Olbia, raggira una donna: poliziotto nei guai

Arrestato dai colleghi del commissariato di pubblica sicurezza a conclusione di un’articolata attività investigativa

OLBIA. Arrestato dai colleghi del commissariato di pubblica sicurezza a conclusione di un’articolata attività investigativa e in esecuzione di un provvedimento cautelare emesso dal gip Marco Contu su richiesta del pm Angelo Beccu. Antonio Satta, 36 anni, agente della Polaria, era stato indagato in concorso con altre tre persone – tutte e tre già rinviate a giudizio e per le quali è corso il processo con rito ordinario – per circonvenzione di persona incapace. Per l’agente della Polaria, assistito dall’avvocato Giampaolo Murrighile, il pubblico ministero ha chiesto il rinvio a giudizio.

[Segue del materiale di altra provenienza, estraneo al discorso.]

(* ===== verification/Api.v ===== *)
(** * The API server: parameters, state and the sends (core/api_server.c)

    JSON trees are those of the cJSON library, the class [CJson]; its functions that take a
    pointer return NULL or false for NULL, which the helpers here write out.  A reply of a
    handler that waits for a proof of work is a placeholder in the C tree; here it is the
    reply [Pending] with the slot, and the tree is made when the answer is. *)

From Stdlib Require Import String SpecFloat.
From stdpp Require Import base tactics numbers option gmap list.
From S2P Require Import Prelude Queue Varint Json Base58 Openssl Hash Address Object Sql ObjectStore MessagesStore.
From S2P Require Import Protocol Crypto MessageBuilder IdentityStore Keyring TrialDecrypt BroadcastDecrypt PubkeyCache.
From S2P Require Import Pow PowQueue SendPipeline Dandelion PeerManager Network PeerRegistry EventLoop ObjectSync Config.

#[local] Arguments be_split : simpl never.

(** ** cJSON *)

(** The functions of the library that the server calls.  [children] are the elements of an
    array or the members of an object, in their order: [cJSON_GetArraySize] counts them,
    [cJSON_GetArrayItem] takes one. *)
Class CJson := {
  cJSON : Type;
  cJSON_ParseWithLength : list Z -> option cJSON;
  cJSON_PrintUnformatted : cJSON -> option (list Z);
  cJSON_IsArray : cJSON -> bool;
  cJSON_IsObject : cJSON -> bool;
  cJSON_IsString : cJSON -> bool;
  cJSON_IsNumber : cJSON -> bool;
  cJSON_IsBool : cJSON -> bool;
  cJSON_IsTrue : cJSON -> bool;
  valuestring : cJSON -> list Z;
  valuedouble : cJSON -> spec_float;
  children : cJSON -> list cJSON;
  cJSON_GetObjectItemCaseSensitive : cJSON -> list Z -> option cJSON;
  cJSON_CreateNull : cJSON;
  cJSON_CreateBool : bool -> cJSON;
  cJSON_CreateNumber : spec_float -> cJSON;
  cJSON_CreateString : list Z -> cJSON;
  cJSON_CreateArray : cJSON;
  cJSON_CreateObject : cJSON;
  cJSON_AddItemToArray : cJSON -> cJSON -> cJSON;
  cJSON_AddItemToObject : cJSON -> list Z -> cJSON -> cJSON;
}.

(** What the documentation of the library says of the trees it creates. *)
Class CJsonLaws `{CJson} : Prop := {
  IsString_create s : cJSON_IsString (cJSON_CreateString s) = true;
  valuestring_create s : valuestring (cJSON_CreateString s) = s;
  IsNumber_create d : cJSON_IsNumber (cJSON_CreateNumber d) = true;
  valuedouble_create d : valuedouble (cJSON_CreateNumber d) = d;
  IsTrue_create b : cJSON_IsTrue (cJSON_CreateBool b) = b;
  IsArray_create : cJSON_IsArray cJSON_CreateArray = true;
  children_create : children cJSON_CreateArray = [];
  IsArray_add a x : cJSON_IsArray (cJSON_AddItemToArray a x) = cJSON_IsArray a;
  children_add a x : cJSON_IsArray a = true -> children (cJSON_AddItemToArray a x) = children a ++ [x];
  IsObject_create : cJSON_IsObject cJSON_CreateObject = true;
  get_create k : cJSON_GetObjectItemCaseSensitive cJSON_CreateObject k = None;
  IsObject_add o k x : cJSON_IsObject (cJSON_AddItemToObject o k x) = cJSON_IsObject o;
  get_add o k x k' : cJSON_IsObject o = true ->
    cJSON_GetObjectItemCaseSensitive (cJSON_AddItemToObject o k x) k'
    = match cJSON_GetObjectItemCaseSensitive o k' with
      | Some v => Some v
      | None => if list_eqb k k' then Some x else None
      end;
}.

Ieri, a conclusione dell’udienza preliminare, il gup Giuseppe Grotteria si è riservato. L’udienza è aggiornata al 23 febbraio.

Secondo l’accusa, il poliziotto, attualmente sospeso dal servizio) avrebbe approfittato, in concorso con gli altri tre, dello stato di vulnerabilità di una donna inducendola a versare, in più fasi, ingenti somme di denaro a loro vantaggio. Si parla di circa 200mila euro totali. L’indagine era scattata dalla denuncia querela presentata dalla vittima e le persone coinvolte nel raggiro erano il fidanzato della donna, e un amico della coppia.

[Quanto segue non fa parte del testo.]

(** ** Settings and peers *)

Definition get_socks_proxy_common (getter : ConfigStore.config_db -> ConfigStore.bm_socks_proxy_config) (s : api_state)
  : cres (reply * api_state) :=
  match a_config s with
  | None => fail "config store is not available" s
  | Some db =>
      let proxy := getter db in
      Ok (Result (json_object
            [key_bool "enabled" (negb (ConfigStore.sp_enabled proxy =? 0)); key_str "host" (ConfigStore.sp_host proxy);
             key_num "port" (ConfigStore.sp_port proxy)]), s)
  end.

Definition set_socks_proxy_common
  (setter : ConfigStore.config_db -> ConfigStore.bm_socks_proxy_config -> ConfigStore.config_db) (usage_error : string)
  (params : option cJSON) (s : api_state) : cres (reply * api_state) :=
  match a_config s with
  | None => fail "config store is not available" s
  | Some db =>
      match param_at params 0, param_str params 1, param_at params 2 with
      | Some enabled_v, Some host, Some port_v =>
          let enabled := if SFeqb (json_num (Some enabled_v)) (S754_zero false) then 0 else 1 in
          if (blen host =? 0) || (blen host >=? ConfigStore.BM_SOCKS_HOST_SIZE)
          then fail "host must be non-empty and shorter than 256 bytes" s else
          port ← to_int (json_num (Some port_v));
          if (port <=? 0) || (port >? 65535) then fail "port must be between 1 and 65535" s else
          let db := setter db {| ConfigStore.sp_enabled := enabled; ConfigStore.sp_host := host;
                                 ConfigStore.sp_port := port |} in
          Ok (result_bool true, s <| a_config := Some db |>)
      | _, _, _ => fail usage_error s
      end
  end.

Definition h_getSocksProxyOnion (e : api_env) (params : option cJSON) (s : api_state) : cres (reply * api_state) :=
  get_socks_proxy_common ConfigStore.bm_config_store_get_socks_proxy_onion s.
Definition h_setSocksProxyOnion (e : api_env) (params : option cJSON) (s : api_state) : cres (reply * api_state) :=
  set_socks_proxy_common ConfigStore.bm_config_store_set_socks_proxy_onion
    "setSocksProxyOnion requires [enabled, host, port]" params s.
Definition h_getSocksProxyClearnet (e : api_env) (params : option cJSON) (s : api_state) : cres (reply * api_state) :=
  get_socks_proxy_common ConfigStore.bm_config_store_get_socks_proxy_clearnet s.
Definition h_setSocksProxyClearnet (e : api_env) (params : option cJSON) (s : api_state) : cres (reply * api_state) :=
  set_socks_proxy_common ConfigStore.bm_config_store_set_socks_proxy_clearnet
    "setSocksProxyClearnet requires [enabled, host, port]" params s.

Per farsi dare i soldi, le avrebbero fatto credere che il fidanzato fosse rimasto vittima di un giro di usura. La figura del poliziotto sarebbe entrata in ballo in un secondo momento quando, facendo leva sulla divisa (il che costituisce un’aggravante), avrebbe in qualche modo fatto sì che la donna si convincesse dell’effettiva situazione di pericolo corsa dal fidanzato. (t.s.)